La première partie du concert comprenait « Correspondence », un album des chansons de Theodorakis avec de nouvelles arrangements de Papageorgiou. Inspirés par leurs échanges de courriels pendant le projet, des extraits de leur correspondance ont été tissés dans les performances, créant une atmosphère intime. À travers des chansons et des textes narratifs, la deuxième partie a honoré les lauréats du Nobel grec George Seferis et Odyseas Elytis, dont les œuvres ont façonné de nombreuses compositions de Theodorakis. Au cours de la représentation, Tsanaklidou a fait remarquer la parenté culturelle entre la Grèce et la Chine, disant: « Nos civilisations, bien que apparemment différentes, sont profondément semblables. Ils partagent une mémoire commune de rituel, de musique et de cérémonie. La Chine n’est pas une terre étrangère pour nous, mais une sœur de loin. » [This remark was translated from the Greek by Electra Kaltsoni.]
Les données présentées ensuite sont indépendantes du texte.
(** X17: A successful [next] appends the post to the guild history and adds
    one view for the author; a rewind by the author on the returned view
    then restores the history and shows the previous last post, or has
    nothing to rewind when the history was empty. *)
Theorem next_then_rewind (w : World) (author guild : Z) (tags : string)
    (post : Post) (today : string) (fetched : option Post) :
  let old := dget (history w !! guild) [] in
  match next_cmd w author guild tags (Some post) with
  | (w1, Some v) =>
      v = mkImageView guild post (Some author) tags /\
      history w1 !! guild = Some (old ++ [post]) /\
      dget (view_count (observe (user_data w1) author)) 0 =
        dget (view_count (observe (user_data w) author)) 0 + 1 /\
      (forall u', u' <> author -> observe (user_data w1) u' = observe (user_data w) u') /\
      match last old with
      | Some p =>
          exists w2, image_click w1 v IRewind author today fetched =
                       Done w2 (set_iv_post p v) (ShowPost p) /\
                     history w2 = history w /\ user_data w2 = user_data w1
      | None => image_click w1 v IRewind author today fetched = Done w1 v NothingToRewind
      end
  | (_, None) => False
  end.
Proof.
  cbv zeta. unfold next_cmd.
  pose proof (send_main_view_spec w guild post tags author) as H.
  destruct (send_main_view w guild post tags author) as [[w1 v] n].
  destruct H as (-> & Hh & _ & _ & Hn & Hu & Ho).
  split; [reflexivity|].
  assert (Hg : history w1 !! guild = Some (dget (history w !! guild) [] ++ [post])).
  { rewrite Hh. unfold hist_append. apply lookup_insert_eq. }
  split; [exact Hg|]. split; [rewrite Hu; cbn; exact Hn|]. split; [exact Ho|].
  unfold image_click. cbn [iv_user_id]. rewrite check_user_self. cbn [negb].
  unfold image_rewind. cbn [iv_guild_id]. rewrite Hg.
  unfold pop_then_last. rewrite removelast_last.
  destruct (history w !! guild) as [old|] eqn:Eo; cbn [dget].
  - destruct (last old) as [p|] eqn:El.
    + rewrite bool_decide_eq_true_2.
      2:{ apply last_Some in El as [l' ->]. rewrite !length_app. cbn. lia. }
      eexists. split; [reflexivity|]. split; [|reflexivity].
      cbn [history set_history]. rewrite Hh. unfold hist_append.
      rewrite insert_insert_eq. by apply insert_id.
    + apply last_None in El as ->. reflexivity.
  - reflexivity.
Qed.

Lemma do_search_send_main_view (w : World) (uid guild : Z) (tags : string) (post : Post) :
  do_search w uid guild tags (Some post) =
    (fst (fst (send_main_view w guild post tags uid)),
     Some (snd (fst (send_main_view w guild post tags uid)))).
Proof.
  unfold do_search, send_main_view.
  destruct (increment_view_count _ _) as [st2 n].
  destruct (image_view_init _ _ _ _ _) as [[st3 v] b]. reflexivity.
Qed.

Lemma length_substring_0 (m : nat) (s : string) :
  (String.length (String.substring 0 m s) <= m)%nat.
Proof.
  revert s. induction m as [|m IH]; intros [|c s]; cbn; try lia.
  specialize (IH s). lia.
Qed.

Lemma length_get_tag_suggestions (resp : AutoResponse) :
  (length (get_tag_suggestions resp) <= 10)%nat.
Proof.
  destruct resp as [|status items]; cbn; [lia|].
  case_bool_decide; cbn; [|lia]. rewrite length_map, length_take. lia.
Qed.

(** X18: [TagSearchModal.on_submit] with more than one suggestion changes
    nothing and offers the suggestions cut to 100 characters then the
    query; otherwise it searches directly, appending the found post and
    adding one view for the user. *)
Theorem on_submit_routes (w : World) (uid guild : Z) (query : string)
    (resp : AutoResponse) (fetched : option Post) :
  let sugg := get_tag_suggestions resp in
  let old := dget (history w !! guild) [] in
  let '(w1, step) := on_submit w uid guild query resp fetched in
  (length sugg <= 10)%nat /\
  ((1 < length sugg)%nat ->
     w1 = w /\
     exists values, step = TagSelector values /\
       length values = S (length sugg) /\ last values = Some query /\
       (forall x, In x (removelast values) -> (String.length x <= 100)%nat)) /\
  ((length sugg <= 1)%nat ->
     match fetched with
     | None => w1 = w /\ step = Searched None
     | Some post =>
         step = Searched (Some (mkImageView guild post (Some uid) query)) /\
         history w1 !! guild = Some (old ++ [post]) /\
         dget (view_count (observe (user_data w1) uid)) 0 =
           dget (view_count (observe (user_data w) uid)) 0 + 1 /\
         (forall u', u' <> uid -> observe (user_data w1) u' = observe (user_data w) u')
     end).
Proof.
  cbv zeta. unfold on_submit.
  pose proof (length_get_tag_suggestions resp) as H10.
  case_bool_decide as Hs.
  - split; [exact H10|]. split; [|lia]. intros _. split; [reflexivity|].
    eexists. split; [reflexivity|]. unfold tag_select_values.
    rewrite length_app, length_map, length_take. cbn [length].
    split; [lia|]. split; [apply last_snoc|].
    rewrite removelast_last. intros x Hx. apply in_map_iff in Hx as (t & <- & _).
    apply length_substring_0.
  - destruct fetched as [post|].
    + rewrite do_search_send_main_view.
      pose proof (send_main_view_spec w guild post query uid) as H.
      destruct (send_main_view w guild post query uid) as [[w1 v] n].
      destruct H as (-> & Hh & _ & _ & Hn & Hu & Ho). cbn [fst snd].
      split; [exact H10|]. split; [lia|]. intros _.
      split; [reflexivity|]. split.
      * rewrite Hh. unfold hist_append. apply lookup_insert_eq.
      * split; [rewrite Hu; cbn; exact Hn | exact Ho].
    + cbn. split; [exact H10|]. split; [lia|]. auto.
Qed.

Lemma first_image_scan (data : list ApiPost) :
  match first_image data with
  | Some p => exists pre q rest u, data = pre ++ q :: rest /\ image_ok q = Some u /\
                p = set_ap_file_url u q /\ Forall (fun q' => image_ok q' = None) pre
  | None => Forall (fun q' => image_ok q' = None) data
  end.
Proof.
  induction data as [|q data IH]; cbn [first_image]; [constructor|].
  destruct (file_url_of q) as [u|] eqn:Eu.
  - destruct (str_truthy (Some u) && is_image_url u) eqn:Ek.
    + exists [], q, data, u. split; [reflexivity|]. unfold image_ok. rewrite Eu, Ek.
      auto.
    + destruct (first_image data) as [p|]; cbv iota beta.
      * destruct IH as (pre & q' & rest & u' & -> & H1 & H2 & H3).
        exists (q :: pre), q', rest, u'. repeat split; auto.
        constructor; [|exact H3]. unfold image_ok. by rewrite Eu, Ek.
      * constructor; [|exact IH]. unfold image_ok. by rewrite Eu, Ek.
  - destruct (first_image data) as [p|]; cbv iota beta.
    + destruct IH as (pre & q' & rest & u' & -> & H1 & H2 & H3).
      exists (q :: pre), q', rest, u'. repeat split; auto.
      constructor; [|exact H3]. unfold image_ok. by rewrite Eu.
    + constructor; [|exact IH]. unfold image_ok. by rewrite Eu.
Qed.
Les sous-titres chinois ont accompagné la performance, permettant au public de se connecter pleinement avec la musique et les paroles. Un point culminant a été un solo sur le Bouzouki, un luth cueilli à long cou de la Grèce. Les applaudissements tonitruants ont été un puissant hommage à l’héritage durable de Theodorakis et à une célébration de l’amitié grecque-chinoise.
En tournée à Pékin, Shanghai et Nanchang, ce voyage musical répond à la volonté de Theodorakis d’apporter sa musique en Chine. « Ma musique vient du peuple et doit retourner au peuple », a-t-il dit un jour.